In-House Talent Matters
Most of us never worked in local government prior to joining the communication office. In fact, the thought that there might be an opportunity for a graphic designer, a newspaper journalist, a video producer, or a web developer and social media manager in government really never crossed our minds. What we all can attest to is the fact that working for local government provides a genuine sense of purpose that we were looking for but never really found in the private sector. There are lots of folks with the skills and abilities needed to develop content that will help engage the community. The goal of local government is to seek them out.
When newspapers were shuttering their print editions, we hired a local journalist who was also a professional photographer. We reviewed our contracts instead of spending money on vendors who didn’t really know our message. We were able to add a position and hire an online communication manager to make certain our social media and web messaging was as effective as it could be. Lastly, as turnover occurred and we had opportunity to fill vacancies, we hired individuals with specific talents to enhance our communication initiatives. We brought on a graphic designer and we hired video producers who were used to working in the private sector in creative, fast-turnaround environments. Ultimately, we built a team that was able to perform the work that we often had to rely on others to carry out for us. We did so not by adding positions or increasing the budget. Rather, we reimagined how we used the resources already available to us by building a team that could produce content that would reach the community.

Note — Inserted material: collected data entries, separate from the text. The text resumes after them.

(** C4.  [BigInt] turns "123456789012345678901234567890" into the integer
    of that value and rejects "abc".  For the amount of quote, the
    integer is what the remote call carries, and with continue-on-failure
    set an item whose amount is "abc" makes no remote call and becomes a
    Failure record at its own index, carrying the SyntaxError, while the
    run still returns one record per input item.  For amountA, amountB
    and liquidity the coercion is never reached: an addLiquidity or
    removeLiquidity item fails at the read of [to], whatever its amounts
    hold, and no call is made. *)
Theorem integer_coercion :
  Js.BigInt "123456789012345678901234567890"
  = inr 123456789012345678901234567890
  /\
  Js.BigInt "abc" = inl (Js.SyntaxError "Cannot convert abc to a BigInt")
  /\
  (forall (this : IExecuteFunctions) (sdk : Sdk.Call -> Eff Json) (i : nat)
          (w : World),
      let p := nodeParameters this i in
      Param.operation p = "quote" ->
      Param.amount p = "123456789012345678901234567890" ->
      switchOperation this sdk i w
      = sdk (Sdk.quote (Param.assetIn p) (Param.assetOut p)
               123456789012345678901234567890
               (resolveTradeType (Param.tradeType p))
               (map SupportedProtocols (Param.protocols p))
               (resolveNetwork (Param.network p))) w)
  /\
  (forall (this : IExecuteFunctions) (creds : Sdk.Config) (w : World)
          (i : nat),
      let p := nodeParameters this i in
      let rejected := Js.SyntaxError "Cannot convert abc to a BigInt" in
      continueOnFail this = true ->
      getCredentials this "soroswapApi" = inr creds ->
      (i < length (getInputData this))%nat ->
      Param.operation p = "quote" ->
      Param.amount p = "abc" ->
      (forall w0 : World,
          switchOperation this (SoroswapSDK creds) i w0 = (inl rejected, w0))
      /\
      exists (returnData : list INodeExecutionData) (w' : World)
             (r : INodeExecutionData),
        execute this w = (inr [returnData], w') /\
        length returnData = length (getInputData this) /\
        nth_error returnData i = Some r /\
        pairedItem r = i /\
        error r = Some rejected /\
        json r = JObject [("error", JString "Cannot convert abc to a BigInt")]
        /\ isFailure r = true)
  /\
  (forall (this : IExecuteFunctions) (sdk : Sdk.Call -> Eff Json) (i : nat)
          (w : World),
      let p := nodeParameters this i in
      Param.operation p = "addLiquidity" \/
      Param.operation p = "removeLiquidity" ->
      switchOperation this sdk i w
      = (inl (Js.SdkError "Could not get parameter"), w)).
Proof.
  assert (Hbig : Js.BigInt "123456789012345678901234567890"
                 = inr 123456789012345678901234567890) by reflexivity.
  assert (Habc : Js.BigInt "abc"
                 = inl (Js.SyntaxError "Cannot convert abc to a BigInt"))
    by reflexivity.
  split; [exact Hbig |]. split; [exact Habc |]. split; [| split].
  - intros this sdk i w p Hop Ha. subst p.
    now rewrite switch_quote, Ha, Hbig.
  - intros this creds w i p rejected Hflag Hcreds Hi Hop Ha. subst p rejected.
    assert (Hsw : forall w0 : World,
               switchOperation this (SoroswapSDK creds) i w0
               = (inl (Js.SyntaxError "Cannot convert abc to a BigInt"), w0)).
    { intros w0. now rewrite switch_quote, Ha, Habc. }
    split; [exact Hsw |].
    do 3 eexists. split; [apply execute_continue; eassumption |].
    split; [apply runResults_length |].
    split; [apply runResults_nth; exact Hi |].
    cbn [Nat.add]. rewrite Hsw. cbn. repeat split.
  - intros this sdk i w p [Hop | Hop]; subst p.
    + now apply switch_addLiquidity.
    + now apply switch_removeLiquidity.
Qed.

Lemma loopBody_success (this : IExecuteFunctions) (sdk : Sdk.Call -> Eff Json)
    (itemIndex : nat) (returnData : list INodeExecutionData) (w w' : World)
    (result : Json) :
  switchOperation this sdk itemIndex w = (inr result, w') ->
  loopBody this sdk itemIndex returnData w
  = (inr (returnData ++ [successItem result itemIndex]), w').
Proof.
  intros Hsw. unfold loopBody, tryCatch, bind, ret. now rewrite Hsw.
Qed.

(** C5 (amended). The dispatcher validates no enum-typed parameter.
    Whatever the value, inside or outside the declared set: network
    becomes TESTNET unless it is "MAINNET"; tradeType becomes EXACT_OUT
    unless it is "EXACT_IN"; each entry of protocols is replaced by the
    enum table's entry for it (undefined when there is none) for quote and
    is lower-cased for the pool operations; contractName is passed as it
    is; a non-empty assetListName is replaced by the enum table's entry
    for it (undefined when there is none).  The outcome of the item is
    then the outcome of the remote call. *)
Theorem enum_parameters_not_validated (this : IExecuteFunctions)
    (sdk : Sdk.Call -> Eff Json) (i : nat) (w : World) :
  let p := nodeParameters this i in
  let network := resolveNetwork (Param.network p) in
  (Param.network p <> "MAINNET" -> network = Sdk.TESTNET) /\
  (Param.tradeType p <> "EXACT_IN" ->
   resolveTradeType (Param.tradeType p) = Sdk.EXACT_OUT) /\
  (Param.operation p = "getProtocols" ->
   switchOperation this sdk i w = sdk (Sdk.getProtocols network) w) /\
  (Param.operation p = "quote" ->
   forall amount : Z, Js.BigInt (Param.amount p) = inr amount ->
   switchOperation this sdk i w
   = sdk (Sdk.quote (Param.assetIn p) (Param.assetOut p) amount
            (resolveTradeType (Param.tradeType p))
            (map SupportedProtocols (Param.protocols p)) network) w) /\
  (Param.operation p = "getPools" ->
   switchOperation this sdk i w
   = sdk (Sdk.getPools network (map Js.toLowerCase (Param.protocols p))) w) /\
  (Param.operation p = "getPoolByTokens" ->
   switchOperation this sdk i w
   = sdk (Sdk.getPoolByTokens (Param.assetA p) (Param.assetB p) network
            (map Js.toLowerCase (Param.protocols p))) w) /\
  (Param.operation p = "getContractAddress" ->
   switchOperation this sdk i w
   = sdk (Sdk.getContractAddress network (Param.contractName p)) w) /\
  (Param.operation p = "getAssetList" ->
   switchOperation this sdk i w
   = sdk (Sdk.getAssetList
            (if Js.truthy (Param.assetListName p)
             then SupportedAssetLists (Param.assetListName p) else None)) w).
Proof.
  intros p network. subst p network. repeat split.
  - intros Hn. unfold resolveNetwork.
    now destruct (String.eqb_spec (Param.network (nodeParameters this i))
                    "MAINNET").
  - intros Ht. unfold resolveTradeType.
    now destruct (String.eqb_spec (Param.tradeType (nodeParameters this i))
                    "EXACT_IN").
  - intros Hop. now rewrite switch_getProtocols.
  - intros Hop amount Ha. now rewrite switch_quote, Ha.
  - intros Hop. now rewrite switch_getPools.
  - intros Hop. now rewrite switch_getPoolByTokens.
  - intros Hop. now rewrite switch_getContractAddress.
  - intros Hop. now rewrite switch_getAssetList.
Qed.

(** C6. getPools and getPoolByTokens transmit every selected protocol
    lower-cased, so SOROSWAP, AQUA go out as soroswap, aqua; quote
    transmits, for every selected protocol, the enum table's value for it
    with no change of case. *)
Theorem protocol_casing (this : IExecuteFunctions)
    (sdk : Sdk.Call -> Eff Json) (i : nat) (w : World) :
  let p := nodeParameters this i in
  let network := resolveNetwork (Param.network p) in
  map Js.toLowerCase ["SOROSWAP"; "AQUA"] = ["soroswap"; "aqua"] /\
  (Param.operation p = "getPools" ->
   switchOperation this sdk i w
   = sdk (Sdk.getPools network (map Js.toLowerCase (Param.protocols p))) w) /\
  (Param.operation p = "getPoolByTokens" ->
   switchOperation this sdk i w
   = sdk (Sdk.getPoolByTokens (Param.assetA p) (Param.assetB p) network
            (map Js.toLowerCase (Param.protocols p))) w) /\
  (Param.operation p = "quote" ->
   forall amount : Z, Js.BigInt (Param.amount p) = inr amount ->
   switchOperation this sdk i w
   = sdk (Sdk.quote (Param.assetIn p) (Param.assetOut p) amount
            (resolveTradeType (Param.tradeType p))
            (map SupportedProtocols (Param.protocols p)) network) w).
Proof.
  intros p network. subst p network. repeat split.
  - intros Hop. now rewrite switch_getPools.
  - intros Hop. now rewrite switch_getPoolByTokens.
  - intros Hop amount Ha. now rewrite switch_quote, Ha.
Qed.

(** C7. getPrice splits the assets string at every comma and trims each
    segment, so "A, B ,C" gives A, B, C.  There is always at least one
    segment; when there is exactly one, that string itself is the argument
    of the remote call; when there are more, the list is. *)
Theorem getPrice_assets (this : IExecuteFunctions)
    (sdk : Sdk.Call -> Eff Json) (i : nat) (w : World) :
  let p := nodeParameters this i in
  let network := resolveNetwork (Param.network p) in
  let assetsList := map Js.trim (Js.split "," (Param.assets p)) in
  map Js.trim (Js.split "," "A, B ,C") = ["A"; "B"; "C"] /\
  (1 <= length assetsList)%nat /\
  (Param.operation p = "getPrice" ->
   (forall single : string,
       assetsList = [single] ->
       switchOperation this sdk i w = sdk (Sdk.getPrice (inl single) network) w)
   /\
   ((1 < length assetsList)%nat ->
    switchOperation this sdk i w
    = sdk (Sdk.getPrice (inr assetsList) network) w)).
Proof.
  intros p network assetsList. split; [reflexivity |]. split.
  - subst assetsList. rewrite length_map.
    destruct (Param.assets p) as [| c s']; cbn; [lia |].
    destruct (Ascii.eqb c ","); [cbn; lia |].
    destruct (Js.split "," s'); cbn; lia.
  - intros Hop. subst p network.
    rewrite switch_getPrice by assumption. fold assetsList. split.
    + intros single ->. reflexivity.
    + intros Hlen. destruct assetsList as [| a [| b l]]; cbn in Hlen;
        [lia | lia | reflexivity].
Qed.

(** C8.  What the code does with a removeLiquidity item: the case reads
    [to], which the description displays for build only, so the read
    throws "Could not get parameter" and the remote call, which the case
    would make with amountA and amountB equal to zero, is never made,
    whatever the parameters of the item hold. *)
Theorem removeLiquidity_call_never_made (this : IExecuteFunctions)
    (sdk : Sdk.Call -> Eff Json) (i : nat) (w : World) :
  Param.operation (nodeParameters this i) = "removeLiquidity" ->
  In "to" (parametersRead "removeLiquidity") /\
  displayed "to" "removeLiquidity" = false /\
  switchOperation this sdk i w
  = (inl (Js.SdkError "Could not get parameter"), w).
Proof.
  intros Hop. split; [cbn; tauto |]. split; [reflexivity |].
  now apply switch_removeLiquidity.
Qed.

(** C9. For getAssetList an empty assetListName leads to the remote call
    without a list argument, and the dispatcher adds no failure of its
    own: the item is a Success whenever that call returns.  A non-empty
    name is passed as the enum table's value for it. *)
Theorem getAssetList_selector (this : IExecuteFunctions)
    (sdk : Sdk.Call -> Eff Json) (i : nat)
    (returnData : list INodeExecutionData) (w : World) :
  let p := nodeParameters this i in
  Param.operation p = "getAssetList" ->
  (Param.assetListName p = EmptyString ->
   switchOperation this sdk i w = sdk (Sdk.getAssetList None) w /\
   forall (payload : Json) (w' : World),
     sdk (Sdk.getAssetList None) w = (inr payload, w') ->
     loopBody this sdk i returnData w
     = (inr (returnData ++ [successItem payload i]), w')) /\
  (Param.assetListName p <> EmptyString ->
   switchOperation this sdk i w
   = sdk (Sdk.getAssetList (SupportedAssetLists (Param.assetListName p))) w).
Proof.
  intros p Hop. subst p.
  pose proof (switch_getAssetList this sdk i w Hop) as Hsw. cbv zeta in Hsw.
  split.
  - intros Hname. rewrite Hname in Hsw. cbn [Js.truthy] in Hsw.
    split; [exact Hsw |].
    intros payload w' Hcall. apply loopBody_success. now rewrite Hsw.
  - intros Hname. rewrite Hsw.
    now destruct (Param.assetListName (nodeParameters this i)).
Qed.

(** C10.  [BigInt] of the empty string is zero.  For the amount of
    quote, an empty amount does not fail the item, and the remote call
    carries 0.  For amountA, amountB and liquidity the coercion is never
    reached: an addLiquidity or removeLiquidity item fails at the read of
    [to], so no call with 0 is made. *)
Theorem empty_integer_is_zero (this : IExecuteFunctions)
    (sdk : Sdk.Call -> Eff Json) (i : nat) (w : World) :
  let p := nodeParameters this i in
  let network := resolveNetwork (Param.network p) in
  Js.BigInt EmptyString = inr 0 /\
  (Param.operation p = "quote" -> Param.amount p = EmptyString ->
   switchOperation this sdk i w
   = sdk (Sdk.quote (Param.assetIn p) (Param.assetOut p) 0
            (resolveTradeType (Param.tradeType p))
            (map SupportedProtocols (Param.protocols p)) network) w) /\
  (Param.operation p = "addLiquidity" \/
   Param.operation p = "removeLiquidity" ->
   switchOperation this sdk i w
   = (inl (Js.SdkError "Could not get parameter"), w)).
Proof.
  intros p network. subst p network.
  assert (Hempty : Js.BigInt EmptyString = inr 0) by reflexivity.
  split; [exact Hempty |]. split.
  - intros Hop Ha. now rewrite switch_quote, Ha, Hempty.
  - intros [Hop | Hop].
    + now apply switch_addLiquidity.
    + now apply switch_removeLiquidity.
Qed.

(** ** Further properties of the loop *)

(** An iteration that does not throw has appended exactly one record,
    paired with its item; without the flag that record is a Success. *)
Lemma loopBody_appends (this : IExecuteFunctions) (sdk : Sdk.Call -> Eff Json)
    (itemIndex : nat) (returnData returnData' : list INodeExecutionData)
    (w w' : World) :
  loopBody this sdk itemIndex returnData w = (inr returnData', w') ->
  exists x : INodeExecutionData,
    returnData' = returnData ++ [x] /\
    pairedItem x = itemIndex /\
    (continueOnFail this = false -> isSuccess x = true).
Proof.
  unfold loopBody, tryCatch, bind, ret, throw.
  destruct (switchOperation this sdk itemIndex w) as [[e | result] w1].
  - destruct (continueOnFail this); intros H; [| discriminate].
    injection H as <- _. eexists. repeat split. discriminate.
  - intros H. injection H as <- _. eexists. repeat split.
Qed.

Be Active in the Community
Overall, public engagement is an art. If you are going to communicate in a specific medium (video, graphics, print, social media, etc.), then you need to make certain you have people with the talent to execute it effectively. Always focus on the goal of the message and have a true sense about what might work. Don’t be afraid to take risks, and always be true to the identity you set for the organization. Ultimately, there is no silver bullet to reaching the public. The most we can do is be present, tell our story, and be an active participant in conversations with the community. Only then will the public see government not as a bureaucracy, but as a member of the community and an equal voice with the people. Only then will we be able to truly engage with the public.